Долго еще шли у нас переговоры; окончилось тем, что я не согласился выбросить оды, а цензор не ознаменовал скрепой своей моей тетрадки.
Модный московский свет, наряду с петербургским, размежевался на два отделения: в одном отличались англоманы, в другом галломаны. В Петербурге было более англоманов, то есть любителей поверий английских; в Москве более было галломанов. В модных домах появились будуары, диваны, и с ними начались истерики, мигрени, спазмы и т.д.
Из обветшалой Франции XVIII столетия нахлынуло к нам волокитство, вместе с Доратами, Парни и так называемой любезностью петиметров.
Как будто бы для сбережения своих сердец щеголихи большого света надели золотые цепи. Это, однако же, была не парижская мода, а своя - московская. В утренние разъезды и на обеды ездили с гайдуками, скороходами, на быстрых четвернях и шестернях*.
______________________
* Тогда езда парой называлась "мещанской ездой".
______________________
Вечером - домашние театры, где большей частью играли французские комедии, балы и маскарады; по воскресеньям и в праздничные дни под Донским были кулачные схватки, пляски, хоры песельников и санный бег. В честь победителя раздавались рукоплескания. По ночам кипел банк. Тогда уже ломбарды более и более затеснялись закладом крестьянских душ. Быстры, внезапны были переходы от роскоши к разорению. И у нас в большом свете завелись менялы. Днем разъезжали они в каретах по домам с корзинками, наполненными разными безделками, и променивали их на чистое золото и драгоценные каменья, а вечером увивались около тех счастливцев, которые проигрывали свое имение и выманивали у них почетное подаяние.
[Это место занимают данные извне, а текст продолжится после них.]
Lemma vn_byte_feed input p :
  (length p < 8)%nat ->
  vn_byte input (vn_pending p) =
  let (q, o) := vn_feed p (vn_bits (byte_bits input)) in (vn_pending q, o).
Proof.
  intros Hp. unfold vn_byte.
  assert (vn_bits (byte_bits input) =
    vn_bits [Z.testbit input 7; Z.testbit input 6] ++ vn_bits [Z.testbit input 5; Z.testbit input 4] ++
    vn_bits [Z.testbit input 3; Z.testbit input 2] ++ vn_bits [Z.testbit input 1; Z.testbit input 0]) as ->.
  { by rewrite <- !vn_bits_app_even by (by exists 1%nat). }
  rewrite !vn_feed_app, (vn_pair_feed _ 0) by (done || lia).
  change (7 - 0 * 2) with 7. change (6 - 0 * 2) with 6.
  pose proof (length_vn_feed p (vn_bits [Z.testbit input 7; Z.testbit input 6]) Hp) as H0.
  destruct (vn_feed p _) as [p0 o0]. cbn [fst] in H0. rewrite (vn_pair_feed _ 1) by (done || lia).
  change (7 - 1 * 2) with 5. change (6 - 1 * 2) with 4. rewrite !vn_feed_app.
  pose proof (length_vn_feed p0 (vn_bits [Z.testbit input 5; Z.testbit input 4]) H0) as H1.
  destruct (vn_feed p0 _) as [p1 o1]. cbn [fst] in H1. rewrite (vn_pair_feed _ 2) by (done || lia).
  change (7 - 2 * 2) with 3. change (6 - 2 * 2) with 2. rewrite !vn_feed_app.
  pose proof (length_vn_feed p1 (vn_bits [Z.testbit input 3; Z.testbit input 2]) H1) as H2.
  destruct (vn_feed p1 _) as [p2 o2]. cbn [fst] in H2. rewrite (vn_pair_feed _ 3) by (done || lia).
  change (7 - 3 * 2) with 1. change (6 - 3 * 2) with 0.
  by destruct (vn_feed p2 _).
Qed.

Lemma byte_bits_junk junk c : byte_bits (junk * 256 + c) = byte_bits c.
Proof.
  unfold byte_bits. cbn [map].
  assert (forall n, 0 <= n < 8 -> Z.testbit (junk * 256 + c) n = Z.testbit c n) as E.
  { intros n Hn. pose proof (u8_testbit (junk * 256 + c) n ltac:(lia)) as E1.
    rewrite u8_junk, u8_testbit, (proj2 (Z.ltb_lt _ _)) in E1 by lia. by symmetry. }
  by rewrite !E by lia.
Qed.

Lemma vn_loop_feed junk bs : forall p,
  (length p < 8)%nat ->
  vn_loop junk bs (vn_pending p) = (vn_feed p (vn_bits (concat (map byte_bits bs)))).2.
Proof.
  induction bs as [|b bs IH]; intros p Hp; [done|]. cbn [vn_loop map concat].
  rewrite vn_byte_feed, byte_bits_junk by done.
  rewrite vn_bits_app_even, vn_feed_app by (by exists 4%nat). pose proof (length_vn_feed p (vn_bits (byte_bits b)) Hp) as Hq.
  destruct (vn_feed p (vn_bits (byte_bits b))) as [q o]. rewrite IH by done.
  by destruct (vn_feed q _).
Qed.

Lemma vn_feed_pack l : forall p n,
  (length p < 8)%nat -> (length (p ++ l) <= n)%nat -> (vn_feed p l).2 = pack_bytes n (p ++ l).
Proof.
  induction l as [|x l IH]; intros p n Hp Hn.
  - rewrite app_nil_r. destruct n; [done|]. cbn [pack_bytes]. by rewrite decide_False by lia.
  - cbn [vn_feed]. replace (p ++ x :: l) with ((p ++ [x]) ++ l) in * by (by rewrite <- app_assoc).
    case_decide as E; [|by apply IH; lia].
    assert (length (p ++ [x]) = 8%nat) as E8 by (rewrite length_app in *; simpl in *; lia).
    rewrite length_app, E8 in Hn. destruct n as [|n]; [lia|]. cbn [pack_bytes].
    rewrite decide_True by (rewrite length_app; lia).
    rewrite take_app_length', drop_app_length' by done.
    specialize (IH [] n ltac:(simpl; lia) ltac:(simpl; lia)). simpl in IH.
    destruct (vn_feed [] l). cbn [snd] in *. by rewrite IH.
Qed.

(** * xor512.c: lemmas *)

Lemma xor_fill_block a : forall k pre old junk rest,
  length a = k -> length old = k ->
  xor_fill k (length pre) junk (a ++ rest) (pre ++ old) =
  Some (pre ++ map (fun c => junk * 256 + c) a, rest).
Proof.
  induction a as [|c a IH]; intros k pre old junk rest <- Ho; simpl.
  - apply nil_length_inv in Ho as ->. done.
  - destruct old as [|o old]; [done|]. simpl in Ho.
    rewrite insert_app_r_alt, Nat.sub_diag by lia. simpl.
    replace (pre ++ junk * 256 + c :: old) with ((pre ++ [junk * 256 + c]) ++ old)
      by (by rewrite <- app_assoc).
    replace (S (length pre)) with (length (pre ++ [junk * 256 + c]))
      by (rewrite length_app; simpl; lia).
    rewrite IH by lia. by rewrite <- app_assoc.
Qed.

Lemma xor_fill_full a junk rest buf :
  length a = 512%nat -> length buf = 512%nat ->
  xor_fill 512 0 junk (a ++ rest) buf = Some (map (fun c => junk * 256 + c) a, rest).
Proof. intros. by apply (xor_fill_block a 512 []). Qed.

Lemma xor_fill_eof a : forall k i junk buf,
  (length a < k)%nat -> xor_fill k i junk a buf = None.
Proof.
  induction a as [|c a IH]; intros [|k] i junk buf Hk; simpl in *; try lia; [done|].
  apply IH. lia.
Qed.

Lemma u8_lxor_junk junk a c :
  is_byte a -> is_byte c -> u8 (Z.lxor (junk * 256 + a) (junk * 256 + c)) = Z.lxor a c.
Proof.
  intros Ha Hc. apply Z.bits_inj'. intros n Hn. rewrite u8_testbit, !Z.lxor_spec by lia.
  pose proof (u8_testbit (junk * 256 + a) n Hn) as Ea. pose proof (u8_testbit (junk * 256 + c) n Hn) as Ec.
  rewrite u8_junk, u8_small in Ea, Ec by done. rewrite Ea, Ec.
  by destruct (n <? 8), (Z.testbit (junk * 256 + a) n), (Z.testbit (junk * 256 + c) n).
Qed.

Lemma xor_emit_spec b : forall k i junk rest a,
  (length b <= k)%nat -> (length b = k \/ rest = []) -> Forall is_byte a -> Forall is_byte b ->
  (i + k)%nat = length a ->
  xor_emit k i junk (b ++ rest) (map (fun c => junk * 256 + c) a) =
  (zip_with Z.lxor (drop i a) b, if decide (length b = k) then Some rest else None).
Proof.
  induction b as [|c b IH]; intros k i junk rest a Hk Hr Ha Hb Hi; simpl in *.
  - rewrite zip_with_nil_r. destruct k; [done|]. destruct Hr as [?| ->]; [lia|]. done.
  - destruct k as [|k]; [lia|]. apply Forall_cons_iff in Hb as [Hc Hb]. simpl.
    destruct (lookup_lt_is_Some_2 a i) as [x Hx]; [lia|].
    rewrite IH by (auto; lia || (destruct Hr; auto; left; lia)).
    rewrite (drop_S a x i) by done. cbn [zip_with]. f_equal; [|repeat case_decide; done || lia].
    f_equal. rewrite (nth_lookup_Some _ _ _ (junk * 256 + x)) by (by rewrite list_lookup_fmap, Hx).
    apply u8_lxor_junk; [|done]. by eapply (list.Forall_lookup_1 is_byte a).
Qed.

Lemma xor_loop_blocks ps tail junk :
  Forall (fun p => length p.1 = 512%nat /\ length p.2 = 512%nat) ps ->
  Forall is_byte (concat (map (fun p => p.1 ++ p.2) ps) ++ tail) -> (length tail < 1024)%nat ->
  forall fuel buf, (length ps < fuel)%nat -> length buf = 512%nat ->
  xor_loop fuel junk (concat (map (fun p => p.1 ++ p.2) ps) ++ tail) buf =
  Ok (concat (map (fun p => zip_with Z.lxor p.1 p.2) ps) ++
      zip_with Z.lxor (take 512 tail) (drop 512 tail)).
Proof.
  intros Hps Hb Ht. induction Hps as [|[a b] ps [Ha Hab] _ IH]; intros [|fuel] buf Hf Hbuf;
    cbn [length] in Hf; try lia; cbn [xor_loop map concat].
  - rewrite !app_nil_l in *. destruct (decide (length tail < 512)%nat) as [Hs|Hs].
    + rewrite xor_fill_eof, drop_ge, zip_with_nil_r by lia. done.
    + rewrite <- (take_drop 512 tail) at 1. rewrite xor_fill_full by (rewrite ?length_take; lia).
      rewrite <- (take_drop 512 tail) in Hb. apply Forall_app in Hb as [H1 H2].
      rewrite <- (app_nil_r (drop 512 tail)) at 1. cbn [app].
      rewrite xor_emit_spec by (rewrite ?length_drop, ?length_take; auto; lia).
      rewrite decide_False by (rewrite length_drop; lia). by rewrite drop_0.
  - cbn [map concat fst snd] in *. rewrite <- !app_assoc in *. rewrite xor_fill_full by done.
    apply Forall_app in Hb as [H1 Hb]. apply Forall_app in Hb as [H2 Hb]. cbn [app].
    rewrite xor_emit_spec by (auto; lia). rewrite decide_True by done.
    rewrite IH, res_bind_ok by (auto; rewrite ?length_fmap; lia). by rewrite drop_0.
Qed.

(** * amls.c: lemmas *)

Lemma util_read_block l : forall k pre old junk rest,
  length l = k -> length old = k ->
  util_amls_read k (length pre) junk (map ascii_bit l ++ rest) (pre ++ old) =
  Some (pre ++ bit_cells l, rest).
Proof.
  induction l as [|x l IH]; intros k pre old junk rest <- Ho; simpl.
  - apply nil_length_inv in Ho as ->. done.
  - destruct old as [|o old]; [done|]. simpl in Ho.
    rewrite insert_app_r_alt, Nat.sub_diag by lia. simpl.
    assert (s8 (junk * 256 + ascii_bit x - 48) = bitZ x) as ->.
    { unfold wraps. replace (junk * 256 + ascii_bit x - 48 + 2 ^ (8 - 1))
        with (ascii_bit x + 80 + junk * 2 ^ 8) by (change (2 ^ 8) with 256; change (2 ^ (8 - 1)) with 128; lia).
      rewrite Z.mod_add by lia. by destruct x. }
    replace (pre ++ Some (bitZ x) :: old) with ((pre ++ [Some (bitZ x)]) ++ old)
      by (by rewrite <- app_assoc).
    replace (S (length pre)) with (length (pre ++ [Some (bitZ x)]))
      by (rewrite length_app; simpl; lia).
    rewrite IH by lia. by rewrite <- app_assoc.
Qed.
Один из новых английских писателей представляет роскошь в блестящем головном уборе, в пышной одежде, а под нею голые, изможденные ноги, около которых, с одной стороны, уцепилась женщина, а с другой - глупость. Но этого не замечали в 1795 году. Москва пировала в полном разгуле жизни веселой. В заграничном европейском мире гремело оружие республиканских легионов и на полях Италии, и на берегах Рейна, а в пределах древней Батавии развевались знамена трехцветные, но для нас все это было на краю какого-то другого света.